*EXERCISE OBJECTIVE:* Establish how many lines of the material below contain the string "foldr". Return that number by itself.
#####
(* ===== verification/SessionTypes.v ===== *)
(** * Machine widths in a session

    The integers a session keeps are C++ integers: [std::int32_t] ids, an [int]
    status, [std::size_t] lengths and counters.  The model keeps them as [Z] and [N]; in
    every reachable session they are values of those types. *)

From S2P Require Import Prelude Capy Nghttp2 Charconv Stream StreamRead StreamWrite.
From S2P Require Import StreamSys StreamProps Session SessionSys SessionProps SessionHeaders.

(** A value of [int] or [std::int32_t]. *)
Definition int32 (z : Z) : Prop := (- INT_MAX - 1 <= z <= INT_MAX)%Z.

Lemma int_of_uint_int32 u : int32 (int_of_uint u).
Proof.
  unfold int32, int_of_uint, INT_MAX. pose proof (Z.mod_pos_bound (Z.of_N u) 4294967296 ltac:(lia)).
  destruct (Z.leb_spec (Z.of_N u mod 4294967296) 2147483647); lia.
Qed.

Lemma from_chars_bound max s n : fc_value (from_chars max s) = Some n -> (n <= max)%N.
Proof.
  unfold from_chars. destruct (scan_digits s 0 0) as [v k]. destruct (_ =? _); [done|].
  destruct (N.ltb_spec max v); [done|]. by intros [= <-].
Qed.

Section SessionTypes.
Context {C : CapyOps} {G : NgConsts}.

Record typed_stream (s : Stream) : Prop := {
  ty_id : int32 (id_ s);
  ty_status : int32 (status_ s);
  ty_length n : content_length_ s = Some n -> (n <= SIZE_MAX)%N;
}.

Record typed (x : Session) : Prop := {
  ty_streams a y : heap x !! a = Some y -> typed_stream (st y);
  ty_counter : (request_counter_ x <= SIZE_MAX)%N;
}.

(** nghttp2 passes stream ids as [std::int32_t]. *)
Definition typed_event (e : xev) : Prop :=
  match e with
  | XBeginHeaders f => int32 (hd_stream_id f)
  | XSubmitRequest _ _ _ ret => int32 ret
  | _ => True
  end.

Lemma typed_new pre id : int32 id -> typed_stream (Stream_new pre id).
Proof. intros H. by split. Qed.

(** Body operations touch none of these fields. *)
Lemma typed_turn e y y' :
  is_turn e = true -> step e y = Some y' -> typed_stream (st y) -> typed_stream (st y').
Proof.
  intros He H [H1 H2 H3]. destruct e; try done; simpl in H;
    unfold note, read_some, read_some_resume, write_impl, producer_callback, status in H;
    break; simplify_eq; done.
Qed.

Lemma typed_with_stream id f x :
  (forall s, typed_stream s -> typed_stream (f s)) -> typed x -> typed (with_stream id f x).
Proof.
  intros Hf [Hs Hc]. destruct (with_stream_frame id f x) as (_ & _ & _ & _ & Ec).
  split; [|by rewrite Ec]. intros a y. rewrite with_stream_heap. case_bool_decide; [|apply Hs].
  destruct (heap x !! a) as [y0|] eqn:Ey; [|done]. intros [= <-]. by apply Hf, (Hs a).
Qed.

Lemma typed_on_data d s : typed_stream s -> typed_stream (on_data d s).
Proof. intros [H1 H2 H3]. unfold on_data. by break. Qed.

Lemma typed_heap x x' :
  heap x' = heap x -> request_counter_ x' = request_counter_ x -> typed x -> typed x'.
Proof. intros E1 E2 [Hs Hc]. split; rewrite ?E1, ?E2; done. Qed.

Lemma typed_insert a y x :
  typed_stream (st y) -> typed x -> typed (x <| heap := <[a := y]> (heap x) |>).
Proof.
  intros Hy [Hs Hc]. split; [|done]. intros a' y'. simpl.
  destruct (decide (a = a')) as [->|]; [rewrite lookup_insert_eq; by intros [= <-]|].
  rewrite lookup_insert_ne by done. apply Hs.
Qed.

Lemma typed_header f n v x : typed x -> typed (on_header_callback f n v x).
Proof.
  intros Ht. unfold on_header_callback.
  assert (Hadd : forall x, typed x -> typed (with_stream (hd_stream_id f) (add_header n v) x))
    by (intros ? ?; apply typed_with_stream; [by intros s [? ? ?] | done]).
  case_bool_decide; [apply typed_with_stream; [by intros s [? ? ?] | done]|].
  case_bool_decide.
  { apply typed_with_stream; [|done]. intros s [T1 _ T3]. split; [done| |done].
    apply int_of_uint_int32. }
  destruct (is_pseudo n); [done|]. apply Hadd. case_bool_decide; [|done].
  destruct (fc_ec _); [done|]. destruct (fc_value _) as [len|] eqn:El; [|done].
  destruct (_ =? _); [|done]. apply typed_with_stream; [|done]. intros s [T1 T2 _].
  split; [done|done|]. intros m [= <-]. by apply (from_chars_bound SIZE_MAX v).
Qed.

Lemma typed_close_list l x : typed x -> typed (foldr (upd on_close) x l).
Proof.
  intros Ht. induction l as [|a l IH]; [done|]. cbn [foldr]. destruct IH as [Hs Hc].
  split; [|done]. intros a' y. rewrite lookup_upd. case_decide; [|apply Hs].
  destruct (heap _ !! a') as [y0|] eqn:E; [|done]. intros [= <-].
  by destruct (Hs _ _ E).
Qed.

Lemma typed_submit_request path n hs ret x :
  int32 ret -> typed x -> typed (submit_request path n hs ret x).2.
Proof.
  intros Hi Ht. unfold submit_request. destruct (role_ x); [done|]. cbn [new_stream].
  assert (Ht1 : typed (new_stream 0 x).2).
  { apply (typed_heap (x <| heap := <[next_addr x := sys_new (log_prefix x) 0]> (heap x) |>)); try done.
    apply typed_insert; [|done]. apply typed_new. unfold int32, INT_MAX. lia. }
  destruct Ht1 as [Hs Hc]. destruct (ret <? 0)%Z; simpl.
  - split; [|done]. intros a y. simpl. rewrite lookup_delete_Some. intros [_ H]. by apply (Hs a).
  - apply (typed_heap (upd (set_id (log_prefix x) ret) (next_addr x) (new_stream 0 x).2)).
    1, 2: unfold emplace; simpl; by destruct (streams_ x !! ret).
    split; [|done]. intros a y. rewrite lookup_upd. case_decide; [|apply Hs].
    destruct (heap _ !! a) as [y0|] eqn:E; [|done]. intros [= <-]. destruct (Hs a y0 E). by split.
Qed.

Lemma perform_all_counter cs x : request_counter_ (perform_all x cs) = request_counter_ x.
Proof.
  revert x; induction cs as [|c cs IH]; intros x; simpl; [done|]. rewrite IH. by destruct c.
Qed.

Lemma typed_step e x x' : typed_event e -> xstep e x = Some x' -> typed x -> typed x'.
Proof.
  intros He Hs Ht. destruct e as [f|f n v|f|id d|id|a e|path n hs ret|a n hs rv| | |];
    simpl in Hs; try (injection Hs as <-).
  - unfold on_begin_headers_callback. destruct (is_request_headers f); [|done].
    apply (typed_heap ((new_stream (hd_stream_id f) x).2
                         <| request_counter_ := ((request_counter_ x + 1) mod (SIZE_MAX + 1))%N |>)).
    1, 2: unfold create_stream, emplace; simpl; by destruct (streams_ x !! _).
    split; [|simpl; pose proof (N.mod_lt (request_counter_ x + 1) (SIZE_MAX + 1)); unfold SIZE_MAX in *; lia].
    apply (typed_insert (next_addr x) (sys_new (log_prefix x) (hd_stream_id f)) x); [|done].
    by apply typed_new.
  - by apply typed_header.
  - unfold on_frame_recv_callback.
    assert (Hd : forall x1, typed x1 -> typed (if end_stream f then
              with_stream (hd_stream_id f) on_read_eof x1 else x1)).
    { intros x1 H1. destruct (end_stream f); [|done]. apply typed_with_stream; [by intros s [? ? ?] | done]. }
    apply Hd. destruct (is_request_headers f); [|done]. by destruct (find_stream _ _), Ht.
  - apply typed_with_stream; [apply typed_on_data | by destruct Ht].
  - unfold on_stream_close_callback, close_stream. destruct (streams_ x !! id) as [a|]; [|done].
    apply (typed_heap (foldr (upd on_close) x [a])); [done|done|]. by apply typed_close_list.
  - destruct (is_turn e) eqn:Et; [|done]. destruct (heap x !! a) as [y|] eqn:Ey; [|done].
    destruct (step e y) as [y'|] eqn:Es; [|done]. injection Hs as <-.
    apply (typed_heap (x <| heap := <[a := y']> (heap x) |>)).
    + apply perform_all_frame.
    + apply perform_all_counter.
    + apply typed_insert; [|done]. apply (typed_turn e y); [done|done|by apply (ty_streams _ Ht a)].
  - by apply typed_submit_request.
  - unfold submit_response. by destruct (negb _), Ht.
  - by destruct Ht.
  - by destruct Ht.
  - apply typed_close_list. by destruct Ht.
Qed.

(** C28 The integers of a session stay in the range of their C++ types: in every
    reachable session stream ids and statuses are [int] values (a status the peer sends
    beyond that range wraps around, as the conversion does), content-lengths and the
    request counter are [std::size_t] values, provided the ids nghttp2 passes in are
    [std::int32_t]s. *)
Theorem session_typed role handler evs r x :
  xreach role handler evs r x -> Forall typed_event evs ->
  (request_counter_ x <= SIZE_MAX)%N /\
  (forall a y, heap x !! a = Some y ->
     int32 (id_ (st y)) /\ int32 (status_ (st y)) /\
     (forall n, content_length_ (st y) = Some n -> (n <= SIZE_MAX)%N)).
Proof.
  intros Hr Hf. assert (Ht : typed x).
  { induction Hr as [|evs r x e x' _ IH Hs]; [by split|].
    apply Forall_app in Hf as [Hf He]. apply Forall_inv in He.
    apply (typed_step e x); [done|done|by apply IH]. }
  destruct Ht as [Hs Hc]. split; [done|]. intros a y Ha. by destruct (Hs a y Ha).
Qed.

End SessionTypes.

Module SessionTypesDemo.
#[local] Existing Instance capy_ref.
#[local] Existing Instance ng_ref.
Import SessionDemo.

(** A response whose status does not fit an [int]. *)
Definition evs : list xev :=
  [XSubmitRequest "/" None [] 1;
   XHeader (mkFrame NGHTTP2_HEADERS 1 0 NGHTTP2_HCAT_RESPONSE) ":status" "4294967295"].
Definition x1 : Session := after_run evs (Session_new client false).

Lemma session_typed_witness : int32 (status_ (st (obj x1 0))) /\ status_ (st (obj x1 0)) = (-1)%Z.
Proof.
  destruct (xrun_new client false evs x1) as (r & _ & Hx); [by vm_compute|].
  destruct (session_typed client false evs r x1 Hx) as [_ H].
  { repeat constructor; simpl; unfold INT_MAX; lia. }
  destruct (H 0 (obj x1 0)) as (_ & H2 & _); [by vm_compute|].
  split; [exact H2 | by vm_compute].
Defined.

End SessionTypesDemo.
#####
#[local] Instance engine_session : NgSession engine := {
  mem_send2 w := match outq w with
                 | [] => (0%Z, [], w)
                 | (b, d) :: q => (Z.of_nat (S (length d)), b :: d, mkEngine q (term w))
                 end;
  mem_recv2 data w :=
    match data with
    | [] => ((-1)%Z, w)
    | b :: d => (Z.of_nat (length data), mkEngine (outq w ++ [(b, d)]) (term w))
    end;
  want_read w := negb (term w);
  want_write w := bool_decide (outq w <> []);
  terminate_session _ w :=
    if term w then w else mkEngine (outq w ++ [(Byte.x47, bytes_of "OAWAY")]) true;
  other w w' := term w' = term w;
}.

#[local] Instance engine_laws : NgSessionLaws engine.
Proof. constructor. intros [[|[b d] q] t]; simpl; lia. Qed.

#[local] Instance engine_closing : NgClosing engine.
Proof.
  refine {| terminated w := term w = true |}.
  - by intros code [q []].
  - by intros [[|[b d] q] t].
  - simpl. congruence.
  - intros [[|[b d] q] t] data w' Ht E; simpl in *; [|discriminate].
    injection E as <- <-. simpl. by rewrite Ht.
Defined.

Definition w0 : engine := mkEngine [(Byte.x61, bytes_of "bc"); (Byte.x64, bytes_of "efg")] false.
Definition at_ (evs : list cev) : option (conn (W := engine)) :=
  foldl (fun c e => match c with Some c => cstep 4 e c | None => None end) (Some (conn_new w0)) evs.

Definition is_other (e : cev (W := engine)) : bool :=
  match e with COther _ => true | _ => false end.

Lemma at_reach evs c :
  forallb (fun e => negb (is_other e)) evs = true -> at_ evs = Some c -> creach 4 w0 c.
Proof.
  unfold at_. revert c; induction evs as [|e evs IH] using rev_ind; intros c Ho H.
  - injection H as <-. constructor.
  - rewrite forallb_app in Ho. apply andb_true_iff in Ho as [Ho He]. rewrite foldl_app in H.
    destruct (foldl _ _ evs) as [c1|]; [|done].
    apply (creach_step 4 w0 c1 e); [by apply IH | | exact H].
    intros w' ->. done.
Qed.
#####
*EXERCISE RESPONSE:* 3